Postmortem muscle temperature affects the rate of pH decline in a linear manner from 37.5°C to 0-2°C. The pH decline is correlated with the enzymatic degradation of glycogen to lactate and this process includes the metabolic coupling between glycogenolysis and glycolysis, and that are strongly upregulated by the AMPK. In this study, we used 12 samples previously characterized by have different muscle glycogen concentration, lactate and AMPK activity, selected from 38 steers that produced high final pH (>5.9) and normal final pH (<5.8) carcasses at 24 h postmortem.

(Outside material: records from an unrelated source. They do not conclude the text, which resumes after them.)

(** What the outer loop keeps true, [done] being the fonts gone
    through. *)
Definition builder_invariant (cv : Cv2.Contours) (render : Builder.Renderer)
  (st : Builder.progress) (done : list string) : Prop :=
  valid_database (Builder.db st)
  /\ NoDup (keys (Builder.db st))
  /\ (forall p, In p (keys (Builder.db st)) <->
        In p done
        /\ Builder.char_features cv render p
             (list_ascii_of_string Builder.CHARACTER_SET) [] <> [])
  /\ (Builder.processed_count st + Builder.skipped_count st = length done)%nat
  /\ (length (Builder.db st) <= Builder.processed_count st)%nat.

(** ** Test data *)

(** An [h] by [w] [uint8] bitmap, white (255) where [ink row column]. *)
Definition bitmap (h w : nat) (ink : nat -> nat -> bool) : image :=
  {| img_dtype := uint8;
     shape := (h, w);
     rows := map (fun y => map (fun x => if ink y x then 255%Z else 0%Z)
                               (seq 0 w))
                 (seq 0 h) |}.

(** The fixture [image_i] of tests/test_feature_extractor.py: a 20x10 image
    with a vertical bar, [cv2.rectangle(img, (4, 2), (5, 17), 255, -1)]. *)
Definition image_i : image :=
  bitmap 20 10 (fun y x =>
    Nat.leb 2 y && Nat.leb y 17 && Nat.leb 4 x && Nat.leb x 5).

Moreover, we evaluated changes in the AMPK activity in samples from both categories incubated at 37, 25, 17 and 5°C and supplemented with exogenous glycogen. Finally, we analysed if there were structural differences between polymers from both categories. Our results showed that "in vitro" enzymatic AMPK activity evaluated at both 0.5 or 24 h was greater in samples from normal then high pH categories (p <0.01), and in all temperature of incubation analysed (17, 25 and 37°C). For other hand, a greater AMPK activity were obtained in samples incubated at 17 that 25 or 37°C, in normal carcasses at both 0.5 or 24 h (p < 0.01), as also in samples from carcasses categorized as high pH, but at 24 h (p < 0.05). Interestingly, AMPK activity was totally abolished at 5°C, independent of final pH category of carcasses, and was confirmed that the incubation temperature at which the maximum activity was obtained (p < 0.01), at least in carcasses with a normal pH is at 17°C. The enzymatic AMPK activity did not change in relation to excess glycogen (p > 0.05) and we did not detect structural differences in the polymers present in samples from both categories (p > 0.05), suggesting that postmortem AMPK activity may be highly sensitive to temperature and not to in vitro changes in glycogen concentration (p > 0.05). Our results allow concluding that normal concentrations of muscle glycogen immediately at the time of slaughter (0.5 h) and an adequate cooling managing of carcasses are relevant to let an efficient glycogenolytic/glycolytic flow required for lactate accumulation and pH decline, through the postmortem AMPK signalling pathway.